Research has shown that, unlike other granulocytes, the number of eosinophils decreases after the release of endogenous tyrosine substances. When the body releases substances such as epinephrine, it may affect the production of eosinophils in the bone marrow, causing a decrease in the number in the blood. Specifically, epinephrine appears to affect eosinophil numbers through the beta-adrenergic pathway.
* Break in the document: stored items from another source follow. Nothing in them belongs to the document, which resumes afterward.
(** * QuickJS wire-format (de)serializer: shallow embedding and properties

    The development embeds the Go package [serde] (the reader and writer of
    the QuickJS [JS_WriteObject] byte format, version 12) and proves
    properties of [ReadValue], [ReadObject] and [WriteValue].

    The embedded revision is the most recent one of the package: the one
    that has [ReadValue], [ReadObject(r, v)] with [setField], and
    [WriteValue] with [writeTypedArray], and that the tests in
    [serde_test.go] exercise.  The two older revisions in the repository
    (the oldest reads through a [bufio.Reader]) are not embedded.

    Conventions of the model:
    - a byte is a [Byte.byte]; Go integers are [Z], with the range checks
      and the wrap-around of the source written out;
    - a [float64] or [float32] is its IEEE-754 bit pattern, a [Z]; the one
      float operation the code reaches, the conversion of a [float32] to
      [float64] and back inside [binary.Read], is written out on the bits;
    - a Go [string] is a [string] (a sequence of 8-bit characters);
    - [io.Reader] is instantiated with [bytes.Reader], the reader the
      package's tests use, and [io.Writer] with [bytes.Buffer];
    - [panic]/[recover] is an outcome threaded through a state monad;
    - the goroutine stack is taken to hold the recursion of [readValue],
      which is at most as deep as the input is long.  A run that outgrows
      the stack limit of the runtime is aborted, not recovered; such runs
      are outside the model. *)

From Stdlib Require Import ZArith List Lia Bool.
From Stdlib Require Import Strings.Byte Strings.String Strings.Ascii.
From Stdlib Require Import DecimalString.
From stdpp Require Import gmap strings.
Import ListNotations.
Open Scope Z_scope.

Set Warnings "-register-all".

(** ** Bytes *)

Definition byteVal (b : byte) : Z := Z.of_N (Byte.to_N b).

(** Go's conversion [byte(x)]: the low eight bits. *)
Definition byteOf (z : Z) : byte :=
  match Byte.of_N (Z.to_N (z mod 256)) with
  | Some b => b
  | None => x00
  end.

Definition bytesOf (l : list Z) : list byte := map byteOf l.

(** [make([]byte, n)]: [n] zero bytes. *)
Definition make (n : nat) : list byte := replicate n x00.

(** ** Go types and values *)

(** Element types of the numeric slices the codec produces and accepts. *)
Inductive elemType :=
| Uint8 | Int8 | Int16 | Uint16 | Int32 | Uint32
| Int64 | Uint64 | Float32 | Float64.

(** The Go types that occur in the package or in a host record. *)
Inductive goType :=
| TBool
| TInt
| TInt32
| TFloat64
| TString
| TUndefinedValue            (* serde.UndefinedValue *)
| TAny                       (* interface{} *)
| TMap                       (* map[string]any *)
| TArray                     (* []any *)
| TSlice (t : elemType)      (* []byte, []int8, ..., []float64 *)
| TArrayBuffer               (* serde.ArrayBuffer *)
| TUint8ClampedArray         (* serde.Uint8ClampedArray *)
| TPtr (t : goType).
Steroids are known to affect several blood components, including reducing the number of eosinophilic white blood cells. The reasons for this effect are multifactorial: steroids encourage these cells to leave the bloodstream and enter tissues, reducing their numbers in the blood. In addition, steroids inhibit the release of eosinophils from the bone marrow, and it is theorized that apoptosis of these cells in the blood may also be responsible for the reduction in their numbers.
Many drugs that target eosinophils are used to alleviate diseases mediated by these cells. These drugs include mepolizumab, reslizumab and benralizumab, which are designed to reduce the number of eosinophils in order to improve patients' symptoms.
Eosinophils play an indispensable role in the process of inflammation and infection, but the specific mechanism of their reduction remains unclear. Some people believe that the decrease in eosinophils may be a manifestation of an immune system disorder. When faced with a pathogen, the immune system typically launches what is called "type 1 inflammation," which mobilizes specialized immune cells to clear the pathogen. However, this in turn may cause additional damage to host tissue, so eosinophils may help repair damaged tissue as part of "type 2 inflammation."
Persistent eosinophilia may be associated with worse clinical outcomes in sepsis, including higher rates of mortality and hospital readmissions.
The latest research finds that eosinophilia may also be related to the course of COVID-19. Studies have shown that among hospitalized patients, 53% showed eosinophilia, and in some death cases, this number even rose to 81%. This suggests that the decrease in eosinophils may be related to the severity of the disease in patients, but it is unclear whether it directly affects the course of the disease.
The decrease in the number of eosinophils may have many causes, including endogenous substances, steroid use, and certain drug treatments. This phenomenon may not only be associated with a variety of health conditions, but may also play an important role in the development of sepsis and COVID-19. Therefore, future studies will be devoted to uncovering the specific mechanisms of eosinophilia and its potential impact in various diseases. Faced with these challenges, can we find more effective ways to manage and treat eosinophilia?